My foot is immediately assailed with the waning warmth of the July sun stored in the roof’s surface. I feel the eyes of the birds and squirrels on me, a pale giraffe joining them suddenly thirty feet above the ground to peer at each other between the maple leaves. They stay quiet until I look away.
And there’s the moon in the flesh-blue palm of the sky. The sun’s an inch from the horizon behind me. My knees go a little numb at the sight. My feet relax. I know the moon’s solid but it’s as lacy white as an afternoon cloud. An alien orb in disguise come to visit us. From my dirty roof, scuffing my feet calloused from a month of shoeless summer hours outdoors, I see the moon’s five o’clock crater like a dimple or an eye or a distorted mouth. Caught in the same nightmare again looking down again remembering.

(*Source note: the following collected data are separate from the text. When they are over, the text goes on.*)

Lemma headers_mistaken_witness :
  let hdr := String "E" (String NUL "..................") in
  let p := "a message of some bytes" +:+ String NUL "" in
  plays loud (returns (eq tt)) (Raw1.receive_round 4 tt)
    (prints "Waiting to receive message" :: Told (Recvfrom 4 100) (bytes_ (hdr +:+ p)) :: prints "a message of some bytes" ::
     report (bytes p)) ∧
  plays loud (eq UB) (Raw1.receive_round 4 tt)
    [prints "Waiting to receive message"; Told (Recvfrom 4 100) (bytes_ (hdr +:+ "Hello" +:+ String NUL "??")); prints "Hello"] ∧
  plays loud (returns (λ _, True)) TrainRaw.server (train_sends 0 [(1, 5, 77)] ++ train_stops 2) ∧
  plays loud (returns (λ b, length b = 100%nat)) (TrainRaw.client 1)
    (Did (Socket AF_INET SOCK_RAW 100) 4 :: Did (LibCall "malloc" [100] []) 78 :: header_shown 4 "..................Hello wo").
Proof.
  intros hdr p.
  destruct (headers_mistaken 3 4 hdr p "a message of some bytes" (lit "Hello" ++ fresh 94) ("Hello" +:+ String NUL "??") []
    [(1, 5, 77)] 2 78 ["..................Hello wo"]) as (_ & Ha & Hb & Hc & _ & Hd);
    [lia|lia|by apply List.Forall_nil|done|split; by apply Nat.leb_le|done|done| | |done|done| |split_and!; [exact Ha|exact Hb|exact Hc|exact Hd]].
  - split; [done|]. intros i c Hi Hlt. do 6 (destruct i as [|i]; [by injection Hi as <-|]).
    do 2 (destruct i as [|i]; [done|]). lia.
  - apply List.Forall_cons; [cbn; lia|by apply List.Forall_nil].
  - apply List.Forall_cons; [by apply Nat.leb_le|by apply List.Forall_nil].
Defined.

Lemma word_packets_witness :
  let packet := to_cells HeaderPrinter.packet in
  plays loud (eq UB) (HeaderPrinter.main true None 1) [] ∧
  plays loud (returns (λ b, length b = 50%nat)) (HeaderPrinter.main true (Some 9) 1)
    [Did (Setsockopt 9 "IP_HDRINCL") 0; Did (Socket AF_INET SOCK_RAW 255) 3; Did (Bind 3 (SaIn 0 INADDR_ANY)) 0;
     Did (Connect 3 (SaIn 0 INADDR_ANY)) 0; Did Fork 71; Told ScanString (Reply 1 "hi" [] []);
     Did (Sendto 3 (word_over packet "hi") 50 (SaIn 0 INADDR_ANY)) 50] ∧
  plays loud (eq UB) (HeaderPrinter.send_round 3 packet)
    [Told ScanString (Reply 1 (string_of_list_ascii (replicate 30 "x"%char)) [] [])].
Proof.
  intros packet.
  destruct (word_packets true 9 3 71 1 ["hi"] [] (string_of_list_ascii (replicate 30 "x"%char)) packet) as (Ha & Hb & _ & Hc);
    [lia|lia| |by apply List.Forall_nil|by apply Nat.leb_le|done|split_and!; [exact Ha|exact Hb|exact Hc]].
  apply List.Forall_cons; [by apply Nat.ltb_lt|by apply List.Forall_nil].
Defined.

I hear scritching in the trees a dozen feet away. I look at the chairs and abandoned potted plants and roofing equipment on the rowhouses to my left and right. I hear the sun ducking lower still to avoid the moon’s ghostly leer.
I could launch toward the green tower of maple leaves touching the roof and walk that branch to the trunk to hear what the catbirds and squirrels have to say when they talk low. “The moon does not look. The moon does not speak. It is only gravity spinning us around and around and down if we’re not careful.”
A phantom ocean hisses across the darkened sky. Stepping back to the open window, following the mosquitoes inside, having left some skin out there on the roof, some cicada shell of myself on the trunk of the trees clinging to stare with empty eyes at the glow of far off things, and letting them fill me.